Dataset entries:
╔══
(** ** The order of the mutations *)

Section Order.
Context {GX : Gqlgen} {GXL : GqlgenLaws GX} {JT : JsonText} {W : Type} {GI : GqlgenInput} {FT : FloatText} {TM : TimeText}.
Variable Sprintf_text : format -> string.
#[local] Set Default Proof Using "Type".

(** A resolver on the arguments of its field; refused arguments change nothing. *)
Definition effect {A B} (args : Path -> list (string * GoVal) -> attempt A) (r : A -> W -> B * W) (ctx : Path)
    (field : CollectedField) (w : W) : W :=
  match args (child_path ctx field) (ArgumentMap field) with Done a => (r a w).2 | _ => w end.
Definition mutation_effects (M : MutationResolver W) (ctx : Path) (field : CollectedField) : list (string * (W -> W)) :=
  [("clearCache", effect field_Mutation_clearCache_args (ClearCache M) ctx field);
   ("insertStarrocks", effect field_Mutation_insertStarrocks_args (fun a => InsertStarrocks M a.1 a.2) ctx field);
   ("updateStarrocks", effect field_Mutation_updateStarrocks_args (fun a => UpdateStarrocks M a.1.1 a.1.2 a.2) ctx field);
   ("deleteStarrocks", effect field_Mutation_deleteStarrocks_args (fun a => DeleteStarrocks M a.1 a.2) ctx field);
   ("insertBatchStarrocks", effect field_Mutation_insertBatchStarrocks_args (fun a => InsertBatchStarrocks M a.1.1 a.1.2 a.2) ctx field);
   ("reloadTemplates", effect (fun _ _ => Done tt) (fun _ => ReloadTemplates M) ctx field)].
Definition mutation_effect (M : MutationResolver W) (ctx : Path) (w : W) (field : CollectedField) : W :=
  match assoc (fName field) (mutation_effects M ctx field) with Some f => f w | None => w end.

Notation keeps := (ensures (W := W) eq).
Lemma field_world {A T} ctx field args (r : A -> W -> option (result T) * W) marshal nonNull s :
  (forall c v, keeps (marshal c (fSelections field) v) (fun _ _ => True)) ->
  world (ResolveField ctx field (field_context args field) (fun a => call (r a)) marshal true nonNull s).2
    = effect args r ctx field (world s).
Proof using GXL.
  intros Hm. unfold effect. set (c := child_path ctx field).
  destruct (args c (ArgumentMap field)) as [a|e|] eqn:Ea.
  2-3: erewrite ResolveField_refused by (unfold field_context; fold c; rewrite Ea; reflexivity); reflexivity.
  assert (Ei : field_context args field c s = (Some (Ok a), s)) by (unfold field_context; by rewrite Ea).
  destruct (r a (world s)) as [res w'] eqn:Er. set (s2 := {| world := w'; errs := errs s |}).
  assert (Ec : call (r a) s = (res, s2)) by (unfold call; by rewrite Er).
  destruct res as [[v|e]|].
  - specialize (Hm c v s2) as (Hw & _). destruct (marshal c (fSelections field) v s2) as [[m|] s3] eqn:Em; cbn in Hw.
    + by rewrite (ResolveField_value _ _ _ _ _ _ (fun a => call (r a)) _ _ _ _ _ _ _ _ _ Ei Ec Em).
    + destruct (ResolveField_panicked _ _ _ ctx field (field_context args field) (fun a => call (r a)) marshal nonNull s a s s3 Ei)
        as [e' ->]; [right; by exists v, s2|]. exact (eq_sym Hw).
  - by destruct (ResolveField_failed _ _ _ ctx field (field_context args field) (fun a => call (r a)) marshal nonNull s a s e s2 Ei Ec) as [e' ->].
  - by destruct (ResolveField_panicked _ _ _ ctx field (field_context args field) (fun a => call (r a)) marshal nonNull s a s s2 Ei) as [e' ->]; [left|].
Qed.
Lemma field_values_world (cases : CollectedField -> list (string * (X W Marshaler * bool))) (effects : CollectedField -> list (string * (W -> W)))
    name fields s v s' :
  (forall field, Forall2 (fun c e => c.1 = e.1 /\ forall s, world (c.2.1 s).2 = e.2 (world s)) (cases field) (effects field)) ->
  (forall field, assoc "__typename" (effects field) = None) ->
  field_values name cases fields s = (Some v, s') ->
  world s' = foldl (fun w field => match assoc (fName field) (effects field) with Some f => f w | None => w end) (world s) fields.
Proof.
  intros Hc Ht. revert s v s'. induction fields as [|field fields IH]; intros s v s' H; [by injection H as _ <-|].
  cbn [field_values] in H. unfold xbind at 1 in H.
  match type of H with (let (_, _) := ?m s in _) = _ => destruct (m s) as [[x|] s1] eqn:E; [|done] end.
  unfold xbind in H. destruct (field_values name cases fields s1) as [[r|] s2] eqn:Er; [|done]. injection H as _ <-.
  rewrite (IH _ _ _ Er). cbn [foldl]. f_equal. clear IH Er.
  destruct (String.eqb_spec (fName field) "__typename") as [En|_]; [injection E as _ <-; by rewrite En, Ht|].
  specialize (Hc field). revert E. clear Ht. induction Hc as [|[k [run n]] [k' f] l l' [Hk Hw] _ IH]; [done|]. cbn in Hk, Hw |- *. subst k'.
  case_decide; [|exact IH]. intros E. rewrite <- Hw. unfold xbind in E. destruct (run s) as [[m|] s3]; [|done]. by injection E as _ <-.
Qed.
(** ** Where a setting comes from *)

(** The specification: the setting of a key as the environment, the file and the defaults
    determine it, variables replaced.  A key that is neither in the file nor in the code has
    no setting, whatever the environment holds. *)
Definition code_keys : list string := map fst default_settings ++ map fst bound_settings.
Definition settings_env (k : string) : list string :=
  underscoreReplacer (str_map upper_byte ("GRAPHQL_" +:+ k))
  :: match assoc k bound_settings with Some name => [underscoreReplacer name] | None => [] end.
Definition setting (env : Env) (f : gmap string GoVal) (k : string) : option GoVal :=
  if bool_decide (k ∈ dom f) || bool_decide (k ∈ code_keys) then
    expand_value env <$>
    or_else (VString <$> first_set env (settings_env k)) (or_else (not_nil (f !! k)) (assoc k default_settings))
  else None.
(** What the record has for it. *)
Definition has_setting `{FloatText} (env : Env) (f : gmap string GoVal) (cfg : Config) (k : string) (fld : Field) : Prop :=
  match setting env f k with Some v => holds fld cfg v | None => zero_value fld cfg end.
Definition file_keys_ok (f : gmap string GoVal) : Prop := leaf_keys (dom f ∪ list_to_set code_keys).

(** ** Theorems *)

Section Facts.
Context {UT : UnicodeTables} {FT : FloatText} {V : Type} {VP : Viper V} {VL : ViperLaws V}.
Variable env : Env.
#[local] Set Default Proof Using "Type".

Lemma layers_defaults l s : Forall (fun kv => lower_key kv.1) l ->
  layers (foldl (fun v kv => SetDefault kv.1 kv.2 v) s l) = foldl (fun L kv => with_default kv.1 kv.2 L) (layers s) l.
Proof using VL.
  intros H. revert s. induction H as [|[k v] l Hk H IH]; intros s; [done|]. cbn [foldl]. rewrite IH.
  f_equal. by apply layers_SetDefault.
Qed.
Lemma layers_binds (l : list (string * string)) s : Forall (fun kn => lower_key kn.1) l ->
  layers (foldl (fun v kn => BindEnv kn.1 [kn.2] v) s l) = foldl (fun L kn => with_bound kn.1 [kn.2] L) (layers s) l.
Proof using VL.
  intros H. revert s. induction H as [|[k v] l Hk H IH]; intros s; [done|]. cbn [foldl]. rewrite IH.
  f_equal. by apply layers_BindEnv.
Qed.
(** The layers before the file is read. *)
Definition default_layers : Layers := foldl (fun L kv => with_default kv.1 kv.2 L) no_layers default_settings.
Definition start_layers (path : string) : Layers :=
  foldl (fun L kn => with_bound kn.1 [kn.2] L) (with_env path "GRAPHQL" true underscoreReplacer default_layers) bound_settings.
Lemma default_keys_lower : Forall (fun kv => lower_key kv.1) default_settings.
Proof. repeat constructor. Qed.
Lemma bound_keys_lower : Forall (fun kn => lower_key kn.1) bound_settings.
Proof. repeat constructor. Qed.
Lemma with_env_twice p p' q q' a a' r r' L : with_env p q a r (with_env p' q' a' r' L) = with_env p q a r L.
Proof. reflexivity. Qed.
Lemma layers_new_viper path : layers (new_viper (V := V) path) = start_layers path.
Proof using VL.
  unfold new_viper, start_layers, set_defaults. rewrite (layers_binds _ _ bound_keys_lower). f_equal.
  rewrite layers_SetEnvKeyReplacer, layers_AutomaticEnv, layers_SetEnvPrefix, !with_env_twice.
  cbn [with_env configFile envPrefix automaticEnv].
  assert (E : layers (foldl (fun v kv => SetDefault kv.1 kv.2 v) (New (V := V)) default_settings) = default_layers)
    by (by rewrite (layers_defaults _ _ default_keys_lower), layers_New).
  destruct (String.eqb_spec path EmptyString) as [->|_]; [|rewrite layers_SetConfigFile, with_env_twice]; rewrite E; reflexivity.
Qed.
(* ===== verification/JwtAuth.v ===== *)
(** * What a started server with JWT authentication accepts

    The authenticator of [Auth] with the keys that [Startup] gives it, for any JWT library that
    keeps the laws of [JwtParserLaws]. *)
From S2P Require Import Prelude GoStrings Values GoConv FuncMap.
From S2P Require Import DataSource TemplateParams TemplateLoader Whitelist MutationSql.
From S2P Require Import Lru MemoryCache RateLimit DistributedLimit Auth Config Startup.
From S2P Require Metrics StarRocks Middleware.

Section Jwt.
#[local] Existing Instance StarRocks.starrocks_dialect.
Context {FT : FloatText} {UT : UnicodeTables} {GR : GoRegexp}.
Context {L : Type} {CL : LRU L memoryCacheEntry}.
Context {B : Type} {TB : TokenBucket B} {LN : LuaNum} {G : Type} {MR : Metrics.Registry G}.
Context {JP : JwtParser} {JPL : JwtParserLaws JP}.
Variables (env : Env) (steps : Steps).
Variables (worder : gmap string WritableTableConfig -> list string) (corder : gmap string bool -> list string).
#[local] Set Default Proof Using "Type".
Notation start := (main (L := L) (B := B) (G := G) env steps worder corder).

Lemma accepted_token now j r id : JWT_Authenticate now j r = inl id ->
  exists tok claims, Header r "Authorization" = "Bearer " +:+ tok /\ id = claims_identity claims
    /\ jwt_Parse now (keyFunc j) [algorithm j] (if String.eqb (issuer j) EmptyString then None else Some (issuer j)) tok = inr (true, claims).
Proof.
  unfold JWT_Authenticate. destruct (String.eqb _ _); [done|].
  destruct (has_prefix "Bearer " (Header r "Authorization")) eqn:Hp; [|done]. apply has_prefix_spec in Hp as [tok ->].
  change (str_drop 7 ("Bearer " +:+ tok)) with tok. cbn [negb].
  destruct (String.eqb _ _); [done|]. destruct (jwt_Parse _ _ _ _ _) as [|[[] claims]] eqn:E; [done|..|done].
  intros [= <-]. by exists tok, claims.
Qed.

(** C10: what a signature stands for.  A server that authenticates by JWT hands out an identity only
    for a bearer token whose header names the configured algorithm, whose signature verifies by it
    under the key of the configuration (for HS256 a secret of at least 32 bytes, else the
    public key in the configured file, which is of the kind of the algorithm), which has not
    expired and whose issuer is the configured one, if there is one; and the identity
    is what the claims of that token say.  The public key never serves as a secret. *)
Theorem jwt_identity_signed cfg sv j now r id :
  start cfg = Ok sv -> sv_auth sv = JWTAuthn j -> JWT_Authenticate now j r = inl id ->
  let jwt := JWT (Config.Auth cfg) in
  exists tok claims k, Header r "Authorization" = "Bearer " +:+ tok
    /\ jwt_alg tok = Some (Algorithm jwt) /\ jwt_claims tok = Some claims /\ id = claims_identity claims
    /\ configured_key env jwt (Algorithm jwt) k /\ jwt_verify (Algorithm jwt) k tok = true
    /\ (Algorithm jwt = "HS256" -> 32 <= slen (Secret jwt))
    /\ (Issuer jwt <> EmptyString -> assoc "iss" claims = Some (VString (Issuer jwt)))
    /\ (forall t, jwt_expiry claims = Some t -> now < t).
Proof using JPL.
  intros Hs Ha Hr. cbv zeta. apply main_Ok in Hs as (Hv & _ & _ & _ & Hn & _). rewrite Ha in Hn. unfold new_authenticator in Hn.
  destruct (String.eqb_spec (AuthMethod (Config.Auth cfg)) "jwt") as [Em|_].
  2: { destruct (String.eqb _ _); [|done]. by apply result_fmap_Ok in Hn as (? & _ & ?). }
  apply result_fmap_Ok in Hn as (j' & Hj & [= ->]). rewrite fatal_Ok in Hj.
  apply NewJWTAuthenticator_Ok in Hj as (Halg & Hiss & _ & k & Hk & Hc).
  apply accepted_token in Hr as (tok & claims & Hh & -> & Hp).
  apply jwt_Parse_valid in Hp as (alg & k' & H1 & H2 & H3 & H4 & H5 & H6 & H7).
  apply list_elem_of_singleton in H2 as ->. rewrite Hk in H4. apply Ok_inj in H4 as <-. rewrite Halg in *.
  exists tok, claims, k. split_and!; try done.
  - intros E. assert (J : jwt_ok env (JWT (Config.Auth cfg))) by (eapply jwt_section_accepted; [exact Hv|by rewrite Em]).
    destruct J as [(_ & J & _)|(J & _)]; [exact J|]. exfalso. rewrite E in J. set_solver.
  - intros Hi. apply H6. rewrite Hiss. by rewrite (proj2 (String.eqb_neq _ _) Hi).
Qed.
End Jwt.

(** ** Concrete instances *)

(** A library in which the signed token of a secret is the secret itself. *)
Definition demo_claims : list (string * GoVal) := [("sub", VString "alice"); ("operations", VSlice [VString "query"])].
Definition demo_verify (alg : string) (k : VerifyKey) (tok : string) : bool :=
  match k with SecretBytes s => String.eqb alg "HS256" && String.eqb tok s | _ => false end.
Definition demo_parser : JwtParser := {|
  jwt_alg _ := Some "HS256"; jwt_claims _ := Some demo_claims; jwt_verify := demo_verify; jwt_expiry _ := None;
  jwt_Parse _ key methods iss tok :=
    match key, iss with
    | Ok k, None => if str_in methods "HS256" && demo_verify "HS256" k tok then inr (true, demo_claims) else inl "token signature is invalid"
    | _, _ => inl "token is unverifiable"
    end |}.
Lemma demo_parser_laws : JwtParserLaws demo_parser.
Proof.
  split.
  - intros now [k|e] methods [i|] tok claims; cbn; try done. destruct (str_in methods "HS256") eqn:Em; [|done].
    destruct (demo_verify "HS256" k tok) eqn:Ev; [|done]. intros [= <-]. exists "HS256", k. split_and!; try done. by apply str_in_iff.
  - intros [s|k] tok; [by exists s|done].
  - by intros [s|k] tok.
  - by intros [s|k] tok.
Qed.
Definition demo_bearer : Request :=
  {| Path := "/graphql"; HttpMethod := "POST"; RemoteAddr := "10.0.0.1:5000";
     Header k := if String.eqb k "Authorization" then "Bearer 0123456789abcdef0123456789abcdef" else EmptyString;
     Identity := None; BatchCount := None |}.
#[local] Existing Instances TemplateParams.demo_regexp DistributedLimit.demo_lua Middleware.demo_unicode Metrics.demo_registry demo_numbers.
Lemma jwt_identity_signed_witness : exists sv j,
  demo_start (demo_cfg "jwt" "HS256" "256MB" second) = Ok sv /\ sv_auth sv = JWTAuthn j
  /\ JWT_Authenticate (JP := demo_parser) 0 j demo_bearer = inl (claims_identity demo_claims)
  /\ exists tok, Header demo_bearer "Authorization" = "Bearer " +:+ tok.
Proof.
  set (cfg := demo_cfg "jwt" "HS256" "256MB" second).
  assert (E : exists sv j, demo_start cfg = Ok sv /\ sv_auth sv = JWTAuthn j
    /\ JWT_Authenticate (JP := demo_parser) 0 j demo_bearer = inl (claims_identity demo_claims))
    by (eexists _, _; split; [vm_compute; reflexivity|]; split; [reflexivity|vm_compute; reflexivity]).
  destruct E as (sv & j & E1 & E2 & E3). exists sv, j. split; [exact E1|]. split; [exact E2|]. split; [exact E3|].
  unfold demo_start in E1.
  destruct (jwt_identity_signed (L := list_cache memoryCacheEntry) (B := exact_bucket) (G := list string) (JPL := demo_parser_laws)
    demo_env demo_steps demo_worder demo_corder cfg sv j 0 demo_bearer _ E1 E2 E3) as (tok & _ & _ & H & _).
  by exists tok.
Defined.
╚══
### What the exercise asks
Each line that holds the string "nonNull" is to be copied from the entries above.

### Response box
Lemma field_world {A T} ctx field args (r : A -> W -> option (result T) * W) marshal nonNull s :
  world (ResolveField ctx field (field_context args field) (fun a => call (r a)) marshal true nonNull s).2
    + destruct (ResolveField_panicked _ _ _ ctx field (field_context args field) (fun a => call (r a)) marshal nonNull s a s s3 Ei)
  - by destruct (ResolveField_failed _ _ _ ctx field (field_context args field) (fun a => call (r a)) marshal nonNull s a s e s2 Ei Ec) as [e' ->].
  - by destruct (ResolveField_panicked _ _ _ ctx field (field_context args field) (fun a => call (r a)) marshal nonNull s a s s2 Ei) as [e' ->]; [left|].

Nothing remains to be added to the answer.